天然ガスの供給が停止した中欧およびバルカン諸国では、工場は製造を中断し、学校は休校になり、給水管は凍り、経済はマヒ状態だ。西側が招いた金融危機との苦闘の後には、東側からの経済的な打撃が待っていた。 

ガスの供給停止は、ウクライナとロシアが2009年のガスの価格とウクライナの料金支払い遅延に対する罰金問題について合意に至らなかったことが原因である。欧州向けのロシア産ガスの80%がウクライナを経由しており、ボスニア、チェコ、スロバキア、ハンガリー、ブルガリア、クロアチア、マケドニア、セルビア、ギリシャが窮地に陥っている。 

ハンガリーのジュルチャーニ首相はウクライナとロシアの戦闘の流れ弾に当たるようなもので承服しがたいとしながら、ガスの使用に制限を設けた。ハンガリーでは暖房の90%はガスを利用しており、暖を取るには経済活動を休止しなければならない。閉鎖した工場もあり、農家は家畜の凍死を心配し、中小企業は製品の質と量への影響を懸念している。

中欧諸国の経済の鍵となる自動車メーカーまでが生産中止に追い込まれつつあり、そうなると国の経済自体に甚大な被害が及ぶ。チェコとハンガリーには小規模のガス備蓄があるが、備蓄のない国は対処に苦しみ、スロバキアは非常事態を宣言し、ガスによる発電がほとんどのため、10日以内に供給が再開しなければ全土で停電という事態もありうるという。

一方で美談もあり、モルドバのヴォローニン大統領は、独立を図っているドニエステル地域の社会施設や病院が危機に瀕したために、少ないエネルギーを分け与えた。電力の供給停止により寒さと闘っているセルビア北部のノビサドに対し、ハンガリーはガスの貸し出しに応じた。またドイツやオーストリアも貸し出しを行っている。

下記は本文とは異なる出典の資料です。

(** ** The documented behaviour of a block device *)

(** The queue the registers describe: of the current interface (2), three
    addresses; of the legacy one (1), a page number. *)
Definition reg (r : gmap Z Z) (off : Z) : Z := default 0 (r !! off).
Definition reg64 (r : gmap Z Z) (lo hi : Z) : Z := reg r lo + 2 ^ 32 * reg r hi.
Definition live_queue (version : Z) (r : gmap Z Z) : option virtq :=
  if Z.testbit (reg r VIRTIO_MMIO_STATUS) 2 then
    let num := reg r VIRTIO_MMIO_QUEUE_NUM in
    if version =? 2 then
      if reg r VIRTIO_MMIO_QUEUE_READY =? 1 then
        Some (mkVq num (reg64 r VIRTIO_MMIO_QUEUE_DESC_LOW VIRTIO_MMIO_QUEUE_DESC_HIGH)
          (reg64 r VIRTIO_MMIO_QUEUE_AVAIL_LOW VIRTIO_MMIO_QUEUE_AVAIL_HIGH)
          (reg64 r VIRTIO_MMIO_QUEUE_USED_LOW VIRTIO_MMIO_QUEUE_USED_HIGH))
      else None
    else
      let pfn := reg r VIRTIO_MMIO_QUEUE_PFN in
      let al := reg r VIRTIO_MMIO_QUEUE_ALIGN in
      if pfn =? 0 then None
      else
        let p := pfn * reg r VIRTIO_MMIO_GUEST_PAGE_SIZE in
        Some (mkVq num p (p + 16 * num) (p + al * ((16 * num + 6 + 2 * num + al - 1) / al)))
  else None.

(** Descriptor [i] of the table, when [i] is one of its entries. *)
Record vdesc := mkDesc { d_addr : Z; d_len : Z; d_flags : Z; d_next : Z }.
Definition desc_at (m : bytes) (q : virtq) (i : Z) : option vdesc :=
  if q_num q <=? i then None
  else
    a ← field m (q_desc q + 16 * i) 8; l ← field m (q_desc q + 16 * i + 8) 4;
    f ← field m (q_desc q + 16 * i + 12) 2; n ← field m (q_desc q + 16 * i + 14) 2;
    Some (mkDesc a l f n).

(** A request: header, data and status descriptors. *)
Record blk_req := mkReq { r_head : Z; r_type : Z; r_sector : Z; r_buf : Z; r_len : Z; r_write : bool; r_status : Z }.
Definition request_at (m : bytes) (q : virtq) (idx : Z) : option blk_req :=
  head ← field m (q_avail q + 4 + 2 * (idx mod q_num q)) 2;
  d0 ← desc_at m q head; d1 ← desc_at m q (d_next d0); d2 ← desc_at m q (d_next d1);
  ty ← field m (d_addr d0) 4; sector ← field m (d_addr d0 + 8) 8;
  if bool_decide (d_len d0 = 16 ∧ d_flags d0 = VIRTQ_DESC_F_NEXT ∧ Z.testbit (d_flags d1) 0 = true ∧ d_len d2 = 1 ∧ d_flags d2 = VIRTQ_DESC_F_WRITE)
  then Some (mkReq head ty sector (d_addr d1) (d_len d1) (Z.testbit (d_flags d1) 1) (d_addr d2)) else None.

(** The sectors of a range, if all of them exist. *)
Definition sectors (dk : Z → option (list Z)) (lba n : Z) : option (list Z) := (λ l, concat l) <$> mapM dk (seqZ lba n).
Definition write_sectors (dk : Z → option (list Z)) (lba : Z) (data : list Z) : Z → option (list Z) := λ i,
  if decide (lba ≤ i < lba + Z.of_nat (length data) / 512) then Some (take 512 (drop (Z.to_nat (512 * (i - lba))) data)) else dk i.

(** The completion of request [r] as number [done] of the queue. *)
Definition complete (q : virtq) (done : Z) (r : blk_req) (status written : Z) (m : bytes) : bytes :=
  put (q_used q + 2) (le 2 (u16 (done + 1)))
    (put (q_used q + 4 + 8 * (done mod q_num q)) (le 4 (r_head r) ++ le 4 written) (put (r_status r) [status] m)).

(** The memory and the disk after a request that the drivers make. *)
Definition served (q : virtq) (done : Z) (r : blk_req) (dk : Z → option (list Z)) (m : bytes) : (Z → option (list Z)) * bytes :=
  if r_type r =? VIRTIO_BLK_T_IN then
    match sectors dk (r_sector r) (r_len r / 512) with
    | Some data => (dk, complete q done r 0 (r_len r + 1) (put (r_buf r) data m))
    | None => (dk, complete q done r 1 1 m)
    end
  else
    match sectors dk (r_sector r) (r_len r / 512), get (r_buf r) (Z.to_nat (r_len r)) m with
    | Some _, Some data => (write_sectors dk (r_sector r) data, complete q done r 0 1 m)
    | _, _ => (dk, complete q done r 1 1 m)
    end.

(** There is no block device at [b]. *)
Definition no_block (D : Type) `{VirtioBus D} (b : Z) : Prop :=
  ∀ d : D, reg_read d b VIRTIO_MMIO_MAGIC_VALUE ≠ VIRTIO_MMIO_MAGIC ∨ reg_read d b VIRTIO_MMIO_DEVICE_ID ≠ VIRTIO_DEVICE_BLOCK.

Definition work {D} `{VirtioBus D} (n : nat) (x : D * bytes) : D * bytes := Nat.iter n (λ x, dev_work x.1 x.2) x.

ウクライナとロシアがガスの供給を回復しても、バルカンおよび中欧諸国のガス供給システムが完全に復旧するには数日かかる。影響を受けた国々はロシアのガスプロム社かウクライナに補償を要求するかもしれない。ハンガリーのエネルギー企業Emfesz Kftはすでにウクライナのガス公社を訴えると発表している。ロシアとウクライナはEUの監視団の受け入れには合意したが、早期の解決は難しそうだ。